In our last week’s Thursday afternoon creativity workshop (part of a series inspired by Julia Cameron’s The Artist’s Way, so join us if you can from 3 to 6 pm), we explored the pervasiveness of scarcity mindset and how this creates a toxic misinterpretation of the creative process.  What is the antidote to scarcity mindset, to that gnawing feelings of not enough-ness?  Gratitude! 

As part of the workshop, we had a two-minute free-write on five topics pulled from the hat, each framed within the lens of gratitude. Here’s what I wrote that afternoon.


Insufferably hot day in the garden.  Gnats nipping at my face, smarting like their tiny bodies must be all teeth like a Parana. But then, Oh, the breeze, beloved breeze picks up, chasing them away. The breeze and the dragonflies are my best allies in the summer garden. They help me maintain my focus on the work at hand and not be completely driven out by the bugs.


Simple gift, a smile.  Takes fewer muscles than a frown, especially given how the act of smiling can serve to lighten the mood.  But how often the frown, the grimace, the look of pain. A genuine smile (like that given by your mother) is an oasis in the sea of suffering.  It’s like a gift, a bit of peace, when given truly.

Rose Petal

Gentle velvety cup, singing with your compatriots on a yellow puff of joy—a single rose, the Tudor rose. What joy to find you along the roadside, blooming in a sudden burst, unexpected. Wild rose. How long had you been growing there and I had not noticed?  Had you waited long for me to delight in your bloom?  I’ll not pick you but let you grow.
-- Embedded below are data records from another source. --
(** What a call answers, and that the invariant holds after it. *)
Lemma do_call_ok H r0 past r c res r' :
  cache_ok H r0 past r → sha256hex (cw c) = H → do_call r c = (res, r') →
  cache_ok H r0 (past ++ [c]) r'
  ∧ ∀ answer, res = Ok answer → BaseURL r0 ≠ "" →
      queryBoth (cw c) r0 (cinput c) = Ok answer
      ∨ ∃ c' body body', c' ∈ past ∧ Marshal (cinput c) = Ok body
          ∧ Marshal (cinput c') = Ok body' ∧ H body = H body'
          ∧ queryBoth (cw c') r0 (cinput c') = Ok answer
          ∧ (cnow c <= Add (cnow' c') (CacheTTL r0))%Z.
Proof.
  intros Hok HH Hc. pose proof Hok as (Hb & Ht & Hk).
  assert (Hsub : ∀ r1, cache_ok H r0 past r1 → cache_ok H r0 (past ++ [c]) r1).
  { intros r1 H1. eapply cache_ok_mono; [exact H1| |done..]. intros c' ?. apply elem_of_app. by left. }
  unfold do_call, CheckHTTP, buildCacheKey in Hc. rewrite HH, Hb in Hc.
  case_bool_decide; [simplify_eq; split; [by apply Hsub|done]|].
  destruct (Marshal (cinput c)) as [body|e] eqn:Em; [|simplify_eq; split; [by apply Hsub|done]].
  destruct (if CacheEnabled r then getCached r (cnow c) (H body) else (None, r))
    as [hit r1] eqn:Eg.
  assert (Hr1 : cache_ok H r0 past r1
    ∧ ∀ d, hit = Some d → cache r !! H body = Some d ∧ (cnow c <= ExpiresAt d)%Z).
  { destruct (CacheEnabled r); [|by simplify_eq]. unfold getCached in Eg.
    destruct (cache r !! H body) as [d|] eqn:Ek; [|by simplify_eq].
    destruct (After (cnow c) (ExpiresAt d)) eqn:Ea; simplify_eq.
    - split; [|done]. eapply cache_ok_mono; [exact Hok|done..|]. apply delete_subseteq.
    - split; [done|]. intros d' [= <-]. unfold After in Ea. bool_to_prop. by destruct d. }
  destruct Hr1 as [Hr1 Hhit]. destruct hit as [d|].
  - simplify_eq. split; [by apply Hsub|]. intros answer [= <-] _. right.
    destruct (Hhit d eq_refl) as [Hd Ha]. destruct (Hk _ _ Hd) as (c' & b' & ? & ? & ? & ? & He).
    exists c', body, b'. rewrite <-He. split_and!; try done.
  - rewrite (queryBoth_base _ r1 r0) in Hc by apply Hr1.
    destruct (queryBoth (cw c) r0 (cinput c)) as [[ds ws]|e] eqn:Eq;
      [|simplify_eq; split; [by apply Hsub|done]].
    simplify_eq. split; [|by intros answer [= <-] _; left].
    destruct (CacheEnabled r1); [|by apply Hsub]. destruct Hr1 as (Hb1 & Ht1 & Hk1).
    split_and!; [done..|]. intros key d. simpl. rewrite lookup_insert. case_decide.
    + intros [= <-]. exists c, body. rewrite <-Ht1. split_and!; try done.
      apply elem_of_app. right. by left.
    + intros (c' & b' & ? & ?)%Hk1. exists c', b'. split; [|done]. apply elem_of_app. by left.
Qed.

Lemma cache_ok_after H r0 past r cs :
  cache_ok H r0 past r → Forall (λ c, sha256hex (cw c) = H) cs →
  cache_ok H r0 (past ++ cs) (after r cs).
Proof.
  revert past r. induction cs as [|c cs IH]; intros past r Hok Hf; [by rewrite app_nil_r|].
  apply Forall_cons in Hf as [Hc Hf]. simpl.
  destruct (do_call r c) as [res r'] eqn:E.
  destruct (do_call_ok H r0 past r c res r' Hok Hc E) as [Hok' _].
  change (c :: cs) with ([c] ++ cs). rewrite app_assoc. by apply IH.
Qed.

(** C34: the cache never invents a decision.  Take a new HTTP runner and any
    sequence of evaluations, whose serialized inputs the digest does not confuse.
    Every answer is what the sidecar answers now, or what it answered to an earlier
    evaluation with the same serialized input whose time to live has not elapsed. *)
Theorem policy_cache_fresh (H : string → string) (url : string) (timeout ttl : Duration)
    (enabled : bool) (cs : list call) (c : call) (answer : list string * list string) :
  let r0 := NewHTTPRunner (mkHTTPOptions url timeout enabled ttl) in
  Forall (λ c, sha256hex (cw c) = H) (cs ++ [c]) →
  (∀ c1 c2 b1 b2, c1 ∈ cs ++ [c] → c2 ∈ cs ++ [c] →
     Marshal (cinput c1) = Ok b1 → Marshal (cinput c2) = Ok b2 → H b1 = H b2 → b1 = b2) →
  BaseURL r0 ≠ "" →
  (do_call (after r0 cs) c).1 = Ok answer →
  queryBoth (cw c) r0 (cinput c) = Ok answer
  ∨ ∃ c', c' ∈ cs ∧ Marshal (cinput c') = Marshal (cinput c)
      ∧ queryBoth (cw c') r0 (cinput c') = Ok answer
      ∧ (cnow c <= Add (cnow' c') (CacheTTL r0))%Z.
Proof.
  intros r0 Hf Hinj Hb Ha. apply Forall_app in Hf as [Hf1 Hf2].
  assert (H0 : cache_ok H r0 [] r0) by (by split_and!).
  pose proof (cache_ok_after H r0 [] r0 cs H0 Hf1) as Hok. rewrite app_nil_l in Hok.
  destruct (do_call (after r0 cs) c) as [res r'] eqn:E.
  rewrite Forall_singleton in Hf2.
  destruct (do_call_ok H r0 cs _ c res r' Hok Hf2 E) as [_ Hans].
  destruct (Hans answer Ha Hb) as [?|(c' & b & b' & Hin & Hm & Hm' & HH & Hq & Ht)]; [by left|].
  right. exists c'. split_and!; try done. rewrite Hm, Hm'. f_equal.
  apply (Hinj c' c); [apply elem_of_app; by left|apply elem_of_app; right; by left|done..].
Qed.

Definition demo_world (deny : list string) : world :=
  mkWorld (Ok "/srv") (λ b, Ok b) (λ _, Ok "/tmp/in.json") (λ _ _, ExecOk "") (λ _, Ok [])
    (λ raw, Ok (JArr (JString <$> deny))) (λ _ _, HTTPReply 200 "{}") (λ s, s).
Definition demo_cached_call : call :=
  mkCall (demo_world ["second"]) (12 * Second) (12 * Second) (BuildDeploymentInput "hardened").
Definition demo_first_call : call :=
  mkCall (demo_world ["first"]) (10 * Second) (11 * Second) (BuildDeploymentInput "hardened").

Lemma policy_cache_fresh_witness :
  (do_call (after (NewHTTPRunner (mkHTTPOptions "http://opa" 0 true 0)) [demo_first_call]) demo_cached_call).1
    = Ok (["first"], ["first"])
  ∧ (queryBoth (demo_world ["second"]) (NewHTTPRunner (mkHTTPOptions "http://opa" 0 true 0))
       (BuildDeploymentInput "hardened") = Ok (["first"], ["first"])
     ∨ ∃ c', c' ∈ [demo_first_call] ∧ Marshal (cinput c') = Marshal (cinput demo_cached_call)
       ∧ queryBoth (cw c') (NewHTTPRunner (mkHTTPOptions "http://opa" 0 true 0)) (cinput c')
         = Ok (["first"], ["first"])
       ∧ (cnow demo_cached_call <= Add (cnow' c') (CacheTTL (NewHTTPRunner (mkHTTPOptions "http://opa" 0 true 0))))%Z).
Proof.
  assert (E : (do_call (after (NewHTTPRunner (mkHTTPOptions "http://opa" 0 true 0)) [demo_first_call])
    demo_cached_call).1 = Ok (["first"], ["first"])) by by vm_compute.
  split; [exact E|].
  apply (policy_cache_fresh (λ s, s) "http://opa" 0 0 true [demo_first_call] demo_cached_call).
  - by repeat constructor.
  - by intros.
  - by vm_compute.
  - exact E.
Defined.

End PolicyService.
So nice when you have them—what a kerfuffle when you don’t!  They jingle in the bottom of my bag as I fumble about, talking to themselves. The first key I ever got was the one to my own studio door, in 2007. Now I have a collection—house, café, shed, gate…  Funny, though, that first key is still the most special to me.


Sometimes I resent the morning chores—sometimes big time—but really I’m also grateful for them.  hey get me going in the morning, even when I would much rather hole up and feel sorry for myself. They get me outside, no matter the weather.  They keep me connected with nature, noticing the little things, aware. The duty of chores grounds me in tending, in caring.  Animal lives depend on me to show up again and again and again. The duty of chores teaches me to be dependable, level-headed, big-picture and detail focused—honed skills I can always apply to my creative life. The duty of chores is the discipline of showing up, despite all manner of internal and external resistance.

Here’s another bit of writing from my morning journal pages, sharing a bit of gratitude for toads.

Saw another toad today.  They’re my favorite garden helpers. Whenever I find myself stepping towards a creative or healing endeavor, that evening will appear a toad during chores. I take it as an omen of universal goodwill towards my goal. Toads always make me smile, even if they’ve just made me jump while weeding, mistaking them for a clod of soil.  Toads have an earthy sort of charm—unassuming, going about their work. 

This one was sitting right in the middle of the lane, all fat and sassy.  Not wanting to leave the little fellow (or lady?) to get squished under a tire, I picked it up and carried it along with me for a while, depositing it safely in the grass. The toad squirmed in my hands, probably certain I was going to eat it, when I was only borrowing its time and thinking of its safety. 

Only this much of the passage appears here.